Exercise description —
Beginning with the first line of the entries below, quote each line until you reach and include the line with "Definition get_root : M".

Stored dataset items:
⁂
(* ===== verification/RBTree.v ===== *)
(** * Red-black trees: the pointer code

    [kernel/utils/ttosRBTree.c] and [include/ttosRBTree.h].  A node is addressed by
    a number; the word [rb_parent_color] is its two parts, the pointer to the parent
    and the colour bit.  The state holds the nodes of one tree and its root.  The
    loops climb to the root or descend to a leaf; their fuel is one more than the
    number of nodes. *)

From S2P Require Import Prelude.

Record rb_node := RbNode {
  rb_parent : option N;
  rb_black : bool;
  rb_right : option N;
  rb_left : option N;
}.

Definition upd_parent (v : option N) (n : rb_node) : rb_node := RbNode v (rb_black n) (rb_right n) (rb_left n).
Definition upd_black (v : bool) (n : rb_node) : rb_node := RbNode (rb_parent n) v (rb_right n) (rb_left n).
Definition upd_right (v : option N) (n : rb_node) : rb_node := RbNode (rb_parent n) (rb_black n) v (rb_left n).
Definition upd_left (v : option N) (n : rb_node) : rb_node := RbNode (rb_parent n) (rb_black n) (rb_right n) v.

Record rb_state := RbState {
  rb_nodes : gmap N rb_node;
  rb_root : option N;
}.

Definition rb_get (p : N) : M rb_state rb_node := λ s, n ← rb_nodes s !! p; Some (n, s).
Definition rb_upd (p : N) (f : rb_node → rb_node) : M rb_state unit :=
  λ s, n ← rb_nodes s !! p; Some (tt, RbState (<[p := f n]> (rb_nodes s)) (rb_root s)).
Definition get_root : M rb_state (option N) := gets rb_root.
Definition set_root (r : option N) : M rb_state unit := modify (λ s, RbState (rb_nodes s) r).

Definition rb_set_parent (p : N) (q : option N) : M rb_state unit := rb_upd p (upd_parent q).
Definition rb_set_red (p : N) : M rb_state unit := rb_upd p (upd_black false).
Definition rb_set_black (p : N) : M rb_state unit := rb_upd p (upd_black true).
Definition rb_set_color (p : N) (b : bool) : M rb_state unit := rb_upd p (upd_black b).

(** [!p || rb_is_black(p)]. *)
Definition null_or_black (p : option N) : M rb_state bool :=
  match p with None => mret true | Some p => n ← rb_get p; mret (rb_black n) end.

(** [p && rb_is_red(p)]. *)
Definition and_red (p : option N) : M rb_state bool := b ← null_or_black p; mret (negb b).

(** The pointer to the old child, in the parent or the root, is replaced. *)
Definition relink (parent : option N) (old : N) (new : option N) : M rb_state unit :=
  match parent with
  | Some p =>
      pn ← rb_get p;
      if decide (rb_left pn = Some old) then rb_upd p (upd_left new) else rb_upd p (upd_right new)
  | None => set_root new
  end.

Definition relink_right_first (parent : option N) (old : N) (new : option N) : M rb_state unit :=
  match parent with
  | Some p =>
      pn ← rb_get p;
      if decide (rb_right pn = Some old) then rb_upd p (upd_right new) else rb_upd p (upd_left new)
  | None => set_root new
  end.

Definition __rb_rotate_left (node : N) : M rb_state unit :=
  n ← rb_get node;
  right ← lift (rb_right n);
  let parent := rb_parent n in
  rn ← rb_get right;
  _ ← rb_upd node (upd_right (rb_left rn));
  _ ← match rb_left rn with Some c => rb_set_parent c (Some node) | None => mret tt end;
  _ ← rb_upd right (upd_left (Some node));
  _ ← rb_set_parent right parent;
  _ ← relink parent node (Some right);
  rb_set_parent node (Some right).

Definition __rb_rotate_right (node : N) : M rb_state unit :=
  n ← rb_get node;
  left ← lift (rb_left n);
  let parent := rb_parent n in
  ln ← rb_get left;
  _ ← rb_upd node (upd_left (rb_right ln));
  _ ← match rb_right ln with Some c => rb_set_parent c (Some node) | None => mret tt end;
  _ ← rb_upd left (upd_right (Some node));
  _ ← rb_set_parent left parent;
  _ ← relink_right_first parent node (Some left);
  rb_set_parent node (Some left).

(** ** Insertion *)

(** A [struct rb_node **]: the root pointer or a child pointer of a node. *)
Inductive rb_link := RootLink | LeftLink (p : N) | RightLink (p : N).

Definition rb_load (link : rb_link) : M rb_state (option N) :=
  match link with
  | RootLink => get_root
  | LeftLink p => n ← rb_get p; mret (rb_left n)
  | RightLink p => n ← rb_get p; mret (rb_right n)
  end.

Definition rb_store (link : rb_link) (v : option N) : M rb_state unit :=
  match link with
  | RootLink => set_root v
  | LeftLink p => rb_upd p (upd_left v)
  | RightLink p => rb_upd p (upd_right v)
  end.

Definition rb_link_node (node : N) (parent : option N) (link : rb_link) : M rb_state unit :=
  _ ← rb_upd node (λ _, RbNode parent false None None);
  rb_store link (Some node).

Fixpoint insert_color_loop (fuel : nat) (node : N) : M rb_state unit :=
  match fuel with
  | O => fault
  | S fuel =>
      n ← rb_get node;
      match rb_parent n with
      | None => mret tt
      | Some parent =>
          pn ← rb_get parent;
          if rb_black pn then mret tt
          else
            gparent ← lift (rb_parent pn);
            gn ← rb_get gparent;
            if decide (rb_left gn = Some parent) then
              red ← and_red (rb_right gn);
              if (red : bool) then
                uncle ← lift (rb_right gn);
                _ ← rb_set_black uncle;
                _ ← rb_set_black parent;
                _ ← rb_set_red gparent;
                insert_color_loop fuel gparent
              else
                pn ← rb_get parent;
                '(node, parent) ←
                  (if decide (rb_right pn = Some node)
                   then _ ← __rb_rotate_left parent; mret (parent, node)
                   else mret (node, parent));
                _ ← rb_set_black parent;
                _ ← rb_set_red gparent;
                _ ← __rb_rotate_right gparent;
                insert_color_loop fuel node
            else
              red ← and_red (rb_left gn);
              if (red : bool) then
                uncle ← lift (rb_left gn);
                _ ← rb_set_black uncle;
                _ ← rb_set_black parent;
                _ ← rb_set_red gparent;
                insert_color_loop fuel gparent
              else
                pn ← rb_get parent;
                '(node, parent) ←
                  (if decide (rb_left pn = Some node)
                   then _ ← __rb_rotate_right parent; mret (parent, node)
                   else mret (node, parent));
                _ ← rb_set_black parent;
                _ ← rb_set_red gparent;
                _ ← __rb_rotate_left gparent;
                insert_color_loop fuel node
      end
  end.

Definition tree_fuel : M rb_state nat := gets (λ s, S (size (rb_nodes s))).

Definition rb_insert_color (node : N) : M rb_state unit :=
  fuel ← tree_fuel;
  _ ← insert_color_loop fuel node;
  root ← get_root;
  root ← lift root;
  rb_set_black root.

(** ** Removal *)

(** A turn of the loop of [__rb_erase_color] below [p] with the black sibling
    [other]: [next] is the next turn; otherwise the loop is left with the root. *)
Definition erase_turn_left (next : option N → option N → M rb_state (option N)) (p other : N)
    : M rb_state (option N) :=
  on ← rb_get other;
  bl ← null_or_black (rb_left on);
  br ← null_or_black (rb_right on);
  if bl && br then
    _ ← rb_set_red other;
    pn ← rb_get p;
    next (Some p) (rb_parent pn)
  else
    other ← (if (br : bool) then
               l ← lift (rb_left on);
               _ ← rb_set_black l;
               _ ← rb_set_red other;
               _ ← __rb_rotate_right other;
               pn ← rb_get p;
               lift (rb_right pn)
             else mret other);
    pn ← rb_get p;
    _ ← rb_set_color other (rb_black pn);
    _ ← rb_set_black p;
    on ← rb_get other;
    _ ← match rb_right on with Some r => rb_set_black r | None => mret tt end;
    _ ← __rb_rotate_left p;
    get_root.

Definition erase_turn_right (next : option N → option N → M rb_state (option N)) (p other : N)
    : M rb_state (option N) :=
  on ← rb_get other;
  bl ← null_or_black (rb_left on);
  br ← null_or_black (rb_right on);
  if bl && br then
    _ ← rb_set_red other;
    pn ← rb_get p;
    next (Some p) (rb_parent pn)
  else
    other ← (if (bl : bool) then
               r ← lift (rb_right on);
               _ ← rb_set_black r;
               _ ← rb_set_red other;
               _ ← __rb_rotate_left other;
               pn ← rb_get p;
               lift (rb_left pn)
             else mret other);
    pn ← rb_get p;
    _ ← rb_set_color other (rb_black pn);
    _ ← rb_set_black p;
    on ← rb_get other;
    _ ← match rb_left on with Some l => rb_set_black l | None => mret tt end;
    _ ← __rb_rotate_right p;
    get_root.

(** The loop returns the node that is made black in the end. *)
Fixpoint erase_color_loop (fuel : nat) (node parent : option N) : M rb_state (option N) :=
  match fuel with
  | O => fault
  | S fuel =>
      black ← null_or_black node;
      root ← get_root;
      if negb black || bool_decide (node = root) then mret node
      else
        p ← lift parent;
        pn ← rb_get p;
        if decide (rb_left pn = node) then
          match rb_right pn with
          | None => mret node
          | Some other =>
              on ← rb_get other;
              other ← (if rb_black on then mret other
                       else
                         _ ← rb_set_black other;
                         _ ← rb_set_red p;
                         _ ← __rb_rotate_left p;
                         pn ← rb_get p;
                         lift (rb_right pn));
              erase_turn_left (erase_color_loop fuel) p other
          end
        else
          other ← lift (rb_left pn);
          on ← rb_get other;
          other ← (if rb_black on then mret other
                   else
                     _ ← rb_set_black other;
                     _ ← rb_set_red p;
                     _ ← __rb_rotate_right p;
                     pn ← rb_get p;
                     lift (rb_left pn));
          erase_turn_right (erase_color_loop fuel) p other
  end.

Definition __rb_erase_color (node parent : option N) : M rb_state unit :=
  fuel ← tree_fuel;
  node ← erase_color_loop fuel node parent;
  match node with Some node => rb_set_black node | None => mret tt end.

(** Down to the left, and down to the right, as far as possible. *)
Fixpoint leftmost (fuel : nat) (p : N) : M rb_state N :=
  match fuel with
  | O => fault
  | S fuel => n ← rb_get p; match rb_left n with None => mret p | Some l => leftmost fuel l end
  end.

Fixpoint rightmost (fuel : nat) (p : N) : M rb_state N :=
  match fuel with
  | O => fault
  | S fuel => n ← rb_get p; match rb_right n with None => mret p | Some r => rightmost fuel r end
  end.

(** A node with at most one child is spliced out. *)
Definition splice (node : N) (child : option N) : M rb_state unit :=
  n ← rb_get node;
  let parent := rb_parent n in
  let color := rb_black n in
  _ ← match child with Some c => rb_set_parent c parent | None => mret tt end;
  _ ← relink parent node child;
  if color then __rb_erase_color child parent else mret tt.

(** A node with two children is replaced by its successor. *)
Definition replace_by_successor (old : N) : M rb_state unit :=
  oldn ← rb_get old;
  right ← lift (rb_right oldn);
  fuel ← tree_fuel;
  node ← leftmost fuel right;
  _ ← relink (rb_parent oldn) old (Some node);
  n ← rb_get node;
  let child := rb_right n in
  parent ← lift (rb_parent n);
  let color := rb_black n in
  parent ←
    (if decide (parent = old) then mret node
     else
       _ ← match child with Some c => rb_set_parent c (Some parent) | None => mret tt end;
       _ ← rb_upd parent (upd_left child);
       oldn ← rb_get old;
       _ ← rb_upd node (upd_right (rb_right oldn));
       oright ← lift (rb_right oldn);
       _ ← rb_set_parent oright (Some node);
       mret parent);
  oldn ← rb_get old;
  _ ← rb_upd node (λ n, upd_black (rb_black oldn) (upd_parent (rb_parent oldn) n));
  _ ← rb_upd node (upd_left (rb_left oldn));
  oleft ← lift (rb_left oldn);
  _ ← rb_set_parent oleft (Some node);
  if color then __rb_erase_color child (Some parent) else mret tt.

Definition rb_erase (node : N) : M rb_state unit :=
  n ← rb_get node;
  match rb_left n, rb_right n with
  | None, child => splice node child
  | child, None => splice node child
  | Some _, Some _ => replace_by_successor node
  end.

(** ** Traversal *)

Definition rb_first : M rb_state (option N) :=
  root ← get_root;
  match root with
  | None => mret None
  | Some n => fuel ← tree_fuel; l ← leftmost fuel n; mret (Some l)
  end.

Definition rb_last : M rb_state (option N) :=
  root ← get_root;
  match root with
  | None => mret None
  | Some n => fuel ← tree_fuel; r ← rightmost fuel n; mret (Some r)
  end.

Fixpoint up_from_right (fuel : nat) (node : N) : M rb_state (option N) :=
  match fuel with
  | O => fault
  | S fuel =>
      n ← rb_get node;
      match rb_parent n with
      | None => mret None
      | Some parent =>
          pn ← rb_get parent;
          if decide (rb_right pn = Some node) then up_from_right fuel parent else mret (Some parent)
      end
  end.

Fixpoint up_from_left (fuel : nat) (node : N) : M rb_state (option N) :=
  match fuel with
  | O => fault
  | S fuel =>
      n ← rb_get node;
      match rb_parent n with
      | None => mret None
      | Some parent =>
          pn ← rb_get parent;
          if decide (rb_left pn = Some node) then up_from_left fuel parent else mret (Some parent)
      end
  end.

Definition rb_next (node : N) : M rb_state (option N) :=
  n ← rb_get node;
  if decide (rb_parent n = Some node) then mret None
  else
    fuel ← tree_fuel;
    match rb_right n with
    | Some r => l ← leftmost fuel r; mret (Some l)
    | None => up_from_right fuel node
    end.

Definition rb_prev (node : N) : M rb_state (option N) :=
  n ← rb_get node;
  if decide (rb_parent n = Some node) then mret None
  else
    fuel ← tree_fuel;
    match rb_left n with
    | Some l => r ← rightmost fuel l; mret (Some r)
    | None => up_from_left fuel node
    end.

Definition rb_replace_node (victim new : N) : M rb_state unit :=
  v ← rb_get victim;
  _ ← relink (rb_parent v) victim (Some new);
  v ← rb_get victim;
  _ ← match rb_left v with Some l => rb_set_parent l (Some new) | None => mret tt end;
  v ← rb_get victim;
  _ ← match rb_right v with Some r => rb_set_parent r (Some new) | None => mret tt end;
  v ← rb_get victim;
  rb_upd new (λ _, v).

(** An unlinked node is its own parent. *)
Definition RB_EMPTY_NODE (p : N) : M rb_state bool := n ← rb_get p; mret (bool_decide (rb_parent n = Some p)).

Definition rb_init_node (p : N) : M rb_state unit := rb_upd p (λ _, RbNode (Some p) false None None).
Lemma id_insert_run s l n :
  IInv s l → is_Some (rb_nodes (it_tree s) !! n) → is_Some (it_id s !! n) → is_Some (it_obj s !! n) → n ∉ l →
  ((∃ m, m ∈ l ∧ idof s m = idof s n) ∧ id_insert n s = Some (-1, s)) ∨
  ((∀ m, m ∈ l → idof s m ≠ idof s n) ∧ ∃ t l', id_insert n s = Some (0, IdTree t (it_id s) (it_obj s)) ∧
     IInv (IdTree t (it_id s) (it_obj s)) l' ∧ l' ≡ₚ n :: l ∧ untouched l' (it_tree s) t).
Proof.
  intros [(t & Hs & Hok & <-) Hid Hobj Hsort] Hn Hni Hno Hin. unfold id_insert.
  rewrite (bind_run _ _ _ _ _ (id_of_run s n Hni)).
  rewrite (bind_run _ _ _ _ _ (on_nodes_read tree_fuel s _ eq_refl)).
  destruct (place_loop_run s (idof s n) t RBHeap.Top _ Hs (tree_fits _ _ Hs) Hid Hsort) as (r & Hrun & Hr).
  rewrite (bind_run _ _ _ _ _ Hrun). destruct r as [pl|]; [right|by left].
  destruct Hr as (C & A & B & -> & Hp & Hb & Ha & Hel & HA & HB). simpl in Hp, Hb, Ha. rewrite app_nil_r in Ha. subst t.
  destruct (rb_insert_run _ C n Hs Hok Hn Hin) as (t' & tr & Hins & Hs' & Hok' & Hel' & Hun).
  rewrite Hb, Ha in Hel'. split.
  { intros m Hm. rewrite Hel in Hm. apply elem_of_app in Hm as [Hm|Hm]; [specialize (HA m Hm)|specialize (HB m Hm)]; lia. }
  apply bind_Some_M in Hins as ([] & t1 & H1 & H2). exists t', (A ++ n :: B).
  rewrite (bind_run _ _ _ _ _ (on_nodes_run _ _ _ _ H1)).
  rewrite (bind_run _ _ _ _ _ (on_nodes_run _ (IdTree t1 (it_id s) (it_obj s)) _ _ H2)).
  split; [done|]. rewrite Hel in *. split; [constructor; simpl|split; [by rewrite Permutation_middle|by rewrite <- Hel']].
  - by exists tr.
  - intros m [Hm|[->|Hm]%elem_of_cons]%elem_of_app; [apply Hid; set_solver|done|apply Hid; set_solver].
  - intros m [Hm|[->|Hm]%elem_of_cons]%elem_of_app; [apply Hobj; set_solver|done|apply Hobj; set_solver].
  - apply StronglySorted_app in Hsort as (HAB & HsA & HsB). apply StronglySorted_app. split_and!; [|done|].
    + intros a b Hx [->|Hy]%elem_of_cons; [by apply HA|by apply HAB].
    + apply StronglySorted_cons. split; [|done]. by apply Forall_forall.
Qed.

Lemma sorted_del s A k B :
  StronglySorted (λ a b, idof s a < idof s b) (A ++ k :: B) → StronglySorted (λ a b, idof s a < idof s b) (A ++ B).
Proof.
  intros (HAB & HA & [HkB HB]%StronglySorted_cons)%StronglySorted_app. apply StronglySorted_app.
  split_and!; [|done|done]. intros. apply HAB; set_solver.
Qed.

Lemma id_erase_run s A n B :
  IInv s (A ++ n :: B) →
  ∃ t, id_erase n s = Some (tt, IdTree t (it_id s) (it_obj s)) ∧ IInv (IdTree t (it_id s) (it_obj s)) (A ++ B) ∧
    untouched (A ++ n :: B) (it_tree s) t.
Proof.
  intros [(t & Hs & Hok & Hel) Hid Hobj Hsort].
  destruct (erase_run _ _ _ _ _ Hs Hok Hel) as (t' & tr & Hrun & Hs' & Hok' & Hel' & _ & Hun). exists t'.
  split; [by apply on_nodes_run|]. split; [constructor; simpl|by rewrite <- Hel].
  - by exists tr.
  - intros m Hm. apply Hid. set_solver.
  - intros m Hm. apply Hobj. set_solver.
  - by eapply sorted_del.
Qed.

Definition objof (s : id_tree) (n : N) : N := default 0%N (it_obj s !! n).

Lemma foreach_loop_run s A l fuel :
  IInv s (A ++ l) → (length l < fuel)%nat → foreach_loop fuel (head l) s = Some (objof s <$> l, s).
Proof.
  revert A l. induction fuel as [|fuel IH]; intros A l HI Hf; [lia|]. destruct l as [|n l]; [done|]. cbn [head foreach_loop].
  destruct (ii_obj _ _ HI n ltac:(set_solver)) as [o Ho].
  assert (obj_of n s = Some (objof s n, s)) as Hobj by (unfold obj_of, objof; by rewrite Ho).
  destruct (ii_tree _ _ HI) as (t & Hs & _ & Hel).
  rewrite (bind_run _ _ _ _ _ Hobj), (bind_run _ _ _ _ _ (on_nodes_read _ _ _ (next_run _ _ _ _ _ Hs Hel))).
  rewrite (bind_run _ _ s (objof s <$> l) s); [done|]. apply (IH (A ++ [n])); [|simpl in Hf; lia]. by rewrite <- app_assoc.
Qed.

Lemma id_foreach_run s l : IInv s l → id_foreach s = Some (objof s <$> l, s).
Proof.
  intros HI. destruct (ii_tree _ _ HI) as (t & Hs & _ & Hel). unfold id_foreach.
  rewrite (bind_run _ _ _ _ _ (on_nodes_read tree_fuel s _ eq_refl)).
  rewrite (bind_run _ _ _ _ _ (on_nodes_read _ _ _ (first_run _ _ Hs))). rewrite Hel.
  apply (foreach_loop_run s []); [done|]. rewrite <- Hel. destruct Hs as (Hin & _ & Hnd).
  rewrite <- (size_list_to_set (C := gset N)) by done. rewrite <- size_dom.
  apply Nat.lt_succ_r, subseteq_size. intros k. rewrite elem_of_list_to_set, elem_of_dom. by apply elems_mapped with None.
Qed.

(** Memory for nodes outside the tree comes and goes. *)
Lemma holds_ext s s' l :
  holds s l → rb_root s' = rb_root s → (∀ k, k ∈ l → rb_nodes s' !! k = rb_nodes s !! k) → holds s' l.
Proof.
  intros (t & (Hin & Hr & Hnd) & Hok & <-) Hroot Hext. exists t. split; [|done]. split; [by eapply in_nodes_ext|].
  by rewrite Hroot.
Qed.

Lemma inv_ext s s' l :
  IInv s l → rb_root (it_tree s') = rb_root (it_tree s) →
  (∀ k, k ∈ l → rb_nodes (it_tree s') !! k = rb_nodes (it_tree s) !! k ∧ it_id s' !! k = it_id s !! k ∧
    it_obj s' !! k = it_obj s !! k) → IInv s' l.
Proof.
  intros [Ht Hid Hobj Hs] Hr Hext. constructor.
  - eapply holds_ext; [done|done|]. intros k Hk. by apply Hext.
  - intros k Hk. destruct (Hext k Hk) as (_ & -> & _). by apply Hid.
  - intros k Hk. destruct (Hext k Hk) as (_ & _ & ->). by apply Hobj.
  - assert (Hi : ∀ k, k ∈ l → idof s' k = idof s k).
    { intros k Hk. unfold idof. by destruct (Hext k Hk) as (_ & -> & _). }
    clear -Hs Hi. induction Hs as [|x l Hs IH Hx]; constructor.
    + apply IH. intros. apply Hi. by right.
    + apply Forall_forall. intros y Hy. rewrite Forall_forall in Hx. rewrite !Hi by set_solver. by apply Hx.
Qed.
⁂
Response to this exercise —
(* ===== verification/RBTree.v ===== *)
(** * Red-black trees: the pointer code

    [kernel/utils/ttosRBTree.c] and [include/ttosRBTree.h].  A node is addressed by
    a number; the word [rb_parent_color] is its two parts, the pointer to the parent
    and the colour bit.  The state holds the nodes of one tree and its root.  The
    loops climb to the root or descend to a leaf; their fuel is one more than the
    number of nodes. *)

From S2P Require Import Prelude.

Record rb_node := RbNode {
  rb_parent : option N;
  rb_black : bool;
  rb_right : option N;
  rb_left : option N;
}.

Definition upd_parent (v : option N) (n : rb_node) : rb_node := RbNode v (rb_black n) (rb_right n) (rb_left n).
Definition upd_black (v : bool) (n : rb_node) : rb_node := RbNode (rb_parent n) v (rb_right n) (rb_left n).
Definition upd_right (v : option N) (n : rb_node) : rb_node := RbNode (rb_parent n) (rb_black n) v (rb_left n).
Definition upd_left (v : option N) (n : rb_node) : rb_node := RbNode (rb_parent n) (rb_black n) (rb_right n) v.

Record rb_state := RbState {
  rb_nodes : gmap N rb_node;
  rb_root : option N;
}.

Definition rb_get (p : N) : M rb_state rb_node := λ s, n ← rb_nodes s !! p; Some (n, s).
Definition rb_upd (p : N) (f : rb_node → rb_node) : M rb_state unit :=
  λ s, n ← rb_nodes s !! p; Some (tt, RbState (<[p := f n]> (rb_nodes s)) (rb_root s)).
Definition get_root : M rb_state (option N) := gets rb_root.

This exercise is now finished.